Philippe Banyols : " Il faut faire confiance en l’avenir de l’hôpital"
Dans quel état d’esprit prenez-vous le relais de Joaquim Casanov
Joaquim Casanovas a sorti l’hôpital de Perpignan de terre. Il a réussi à lui redonner un rang qu’il avait perdu et c’est tout à son honneur. Je lui rends hommage pour tout le travail accompli. Aujourd’hui, il décide de partir, c’est une preuve de courage et de liberté. Il passe le relais et laisse à d’autres le soin d’écrire l’histoire. Je me reconnais comme son héritier.
L’hôpital de Perpignan n’a pas toujours bonne réputation. A quoi est-ce lié, selon vous?
Il faut savoir que 3 000 personnes travaillent à l’hôpital dans des conditions particulièrement dégradées. Nous sommes au cœur d’un véritable chantier. Les conditions d’accueil sont désastreuses. En 7 ans, je ne me suis toujours pas habitué à la poussière et à la vétusté des locaux. Les personnels sont exceptionnels de dévouement pour arriver à assurer leur mission dans de telles conditions.
Et pourtant, l’activité est en constante évolution…

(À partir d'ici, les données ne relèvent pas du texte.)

(* ===== verification/Exceptions.v ===== *)
(** Processor exceptions: [interrupts/exceptions.rs] and the DOS call of
    [interrupts/syscall_legacy.rs].

    A handler returns to the interrupted code or loops forever.  The page fault handler works
    on the page tables of [PageTable]; a page of a mapped file is filled through the frame it
    translates to. *)

From S2P Require Import Prelude Memory Address FrameBitmap Physical Region PageTable ProcMemory Files Drivers Vfs Process Syscalls.

(** * Page faults *)

Section page_fault.
Context {D F : Type} `{FileSystem D F}.
Implicit Type s : Sys D F.

Inductive handled : Type := Resumes (s : Sys D F) | Hangs (s : Sys D F).

Definition with_vm s (v : VM) : Sys D F :=
  with_kernel s (mkKernel v (kmem (kernel s)) (PROCESS_MAP (kernel s)) (esp (kernel s)) (tss_esp (kernel s))).

Definition map_page s (frame page flags : Z) : comp (Sys D F) :=
  v ← CurrentPageDirectory.map (vm (kernel s)) frame page flags;
  Ret (with_vm s v).

(** [allocate_frame], or panic. *)
Definition new_frame s : comp (Sys D F * Z) :=
  '(v, f) ← vm_allocate_unwrap (vm (kernel s));
  Ret (with_vm s v, f).

(** The frame of a region that has its own frames. *)
Definition frame_in (range : VirtualMemoryRegion) (frames : FrameRange) (address : Z) : Z :=
  let offset := (address &u 0xfffff000) -u VirtualMemoryRegion.get_starting_address_as_usize range in
  let paddr := FrameRange.get_starting_address frames in
  Frame.new (paddr +u offset).

Definition user_flags : Z := USER_ACCESS |u WRITE_ACCESS.

(** The page of a mapped file is read from the file system into the page itself. *)
Definition fill_page s (range : VirtualMemoryRegion) (page_start drive handle length : Z) : comp (Sys D F) :=
  let offset := page_start -u VirtualMemoryRegion.get_starting_address_as_usize range in
  let read_len := if length <? offset then 0 else if offset +u length <? 0x1000 then length else 0x1000 in
  fs ← unwrap (FileSystemMap.get_fs (vfs s) drive);
  p ← unwrap (walk (phys (vm (kernel s))) (cr3 (vm (kernel s))) page_start);
  let buffer := load_bytes (phys (vm (kernel s))) p read_len in
  '(fs, w, buffer, r) ← fs_read fs (world s) handle buffer;
  let s := put_file_system s drive fs w in
  let s := with_vm s (set_phys (vm (kernel s)) (store_bytes (phys (vm (kernel s))) p buffer)) in
  match r with Ok _ => Ret s | Err _ => Panic end.

Definition kernel_fault s (p : ProcessState) (address error : Z) : comp handled :=
  if error &u 4 =? 4 then Ret (Hangs s)
  else if error &u 1 =? 0 then
    match MemoryRegions.get_range_containing_address (kmem (kernel s)) (memory_regions (pmem p)) address with
    | Some range =>
        match VirtualMemoryRegion.backing_type range with
        | Anonymous _ =>
            '(s, kernel_frame) ← new_frame s;
            s ← map_page s kernel_frame (address &u 0xfffff000) 0;
            Ret (Resumes s)
        | DMA frame_range =>
            s ← map_page s (frame_in range frame_range address) (address &u 0xfffff000) 0;
            Ret (Resumes s)
        | _ => Ret (Resumes s)
        end
    | None => Ret (Resumes s)
    end
  else Ret (Hangs s).

Definition user_fault s (p : ProcessState) (address error : Z) : comp handled :=
  match MemoryRegions.get_range_containing_address (kmem (kernel s)) (memory_regions (pmem p)) address with
  | Some range =>
      if error &u 1 =? 0 then
        let page_start := address &u 0xfffff000 in
        match VirtualMemoryRegion.backing_type range with
        | Direct frame_range =>
            s ← map_page s (frame_in range frame_range address) page_start user_flags;
            Ret (Resumes s)
        | _ =>
            '(s, new_frame) ← new_frame s;
            s ← map_page s new_frame page_start user_flags;
            s ← (if bool_decide (VirtualMemoryRegion.get_permissions range = CopyOnWrite) then
                   '(st, _) ← reference_frame_at_address (frames (vm (kernel s))) (Frame.get_address new_frame);
                   Ret (with_vm s (set_frames (vm (kernel s)) st))
                 else Ret s);
            s ← match VirtualMemoryRegion.backing_type range with
                | MemMapped drive handle length => fill_page s range page_start drive handle length
                | _ => Ret s
                end;
            Ret (Resumes s)
        end
      else Ret (Hangs s)
  | None => Ret (Hangs s)
  end.

Definition page_fault s (address error : Z) : comp handled :=
  p ← this_process s;
  if address >=? 0xc0000000 then kernel_fault s p address error
  else user_fault s p address error.

End page_fault.
Arguments handled D F : clear implicits.

(** * Other exceptions *)

Record StackFrame : Type := mkFrame { eip : Z; cs : Z; eflags : Z }.
Record DosApiRegisters : Type := mkDosRegs { ax : Z; bx : Z; cx : Z; dx : Z; si : Z; di : Z; bp : Z }.

Module DosApiRegisters.
Definition empty : DosApiRegisters := mkDosRegs 0 0 0 0 0 0 0.
End DosApiRegisters.

Definition dos_api (regs : DosApiRegisters) : DosApiRegisters :=
  match (ax regs &u 0xff00) >>u 8 with
  | 0x02 => mkDosRegs ((ax regs &u 0xff00) |u (dx regs &u 0xff)) (bx regs) (cx regs) (dx regs) (si regs) (di regs) (bp regs)
  | _ => regs
  end.

(** [None] when the handler loops. *)
Definition gpf (m : mem) (frame : StackFrame) (regs : DosApiRegisters) : option (StackFrame * DosApiRegisters) :=
  if negb (eflags frame &u 0x20000 =? 0) then
    let op_ptr := (cs frame <<u 4) +u eip frame in
    if load8 m op_ptr =? 0xcd then
      let regs := match load8 m (op_ptr + 1) with 0x21 => dos_api regs | _ => regs end in
      Some (mkFrame (eip frame +u 2) (cs frame) (eflags frame), regs)
    else None
  else None.

Definition divide_by_zero (frame : StackFrame) : option StackFrame := None.
Definition double_fault (frame : StackFrame) : option StackFrame := None.

(** * What a fault maps *)

Section faults.
Context {D F : Type} `{FileSystem D F}.
Implicit Type s : Sys D F.

(** The frames and the page tables of [s] are consistent and its directory entries private. *)
Definition memory_ok s (bm : FrameBitmap) (address : Z) : Prop :=
  vm_ok (vm (kernel s)) bm /\ is_u32 address /\ dir_index address < 1023 /\ private (vm (kernel s)) (dir_index address).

En effet. Malgré ça, l’hôpital fonctionne bien et son activité augmente. Perpignan est devenu un hôpital de recours reconnu par l’ARH, à côté des CHU de Montpellier et de Nîmes. Je suis convaincu que l’hôpital de Perpignan a un bel avenir devant lui. Il faut que les gens aient plus confiance en eux et en nous.
D’autant que le déménagement dans les nouveaux locaux approche…
Le déménagement est prévu entre le mois de septembre 2008 et mai 2009. Dix pôles d’activité investiront les bâtiments neufs de ce que l’on appelle le "nouvel hôpital".
Ce déménagement implique-t-il une nouvelle organisation des services?
Oui et c’est là un des grands défis. La réussite de Joaquim est d’avoir réussi la médicalisation de l’hôpital c’est-à-dire d’avoir fait passer l’effectif de 70 à 160 médecins.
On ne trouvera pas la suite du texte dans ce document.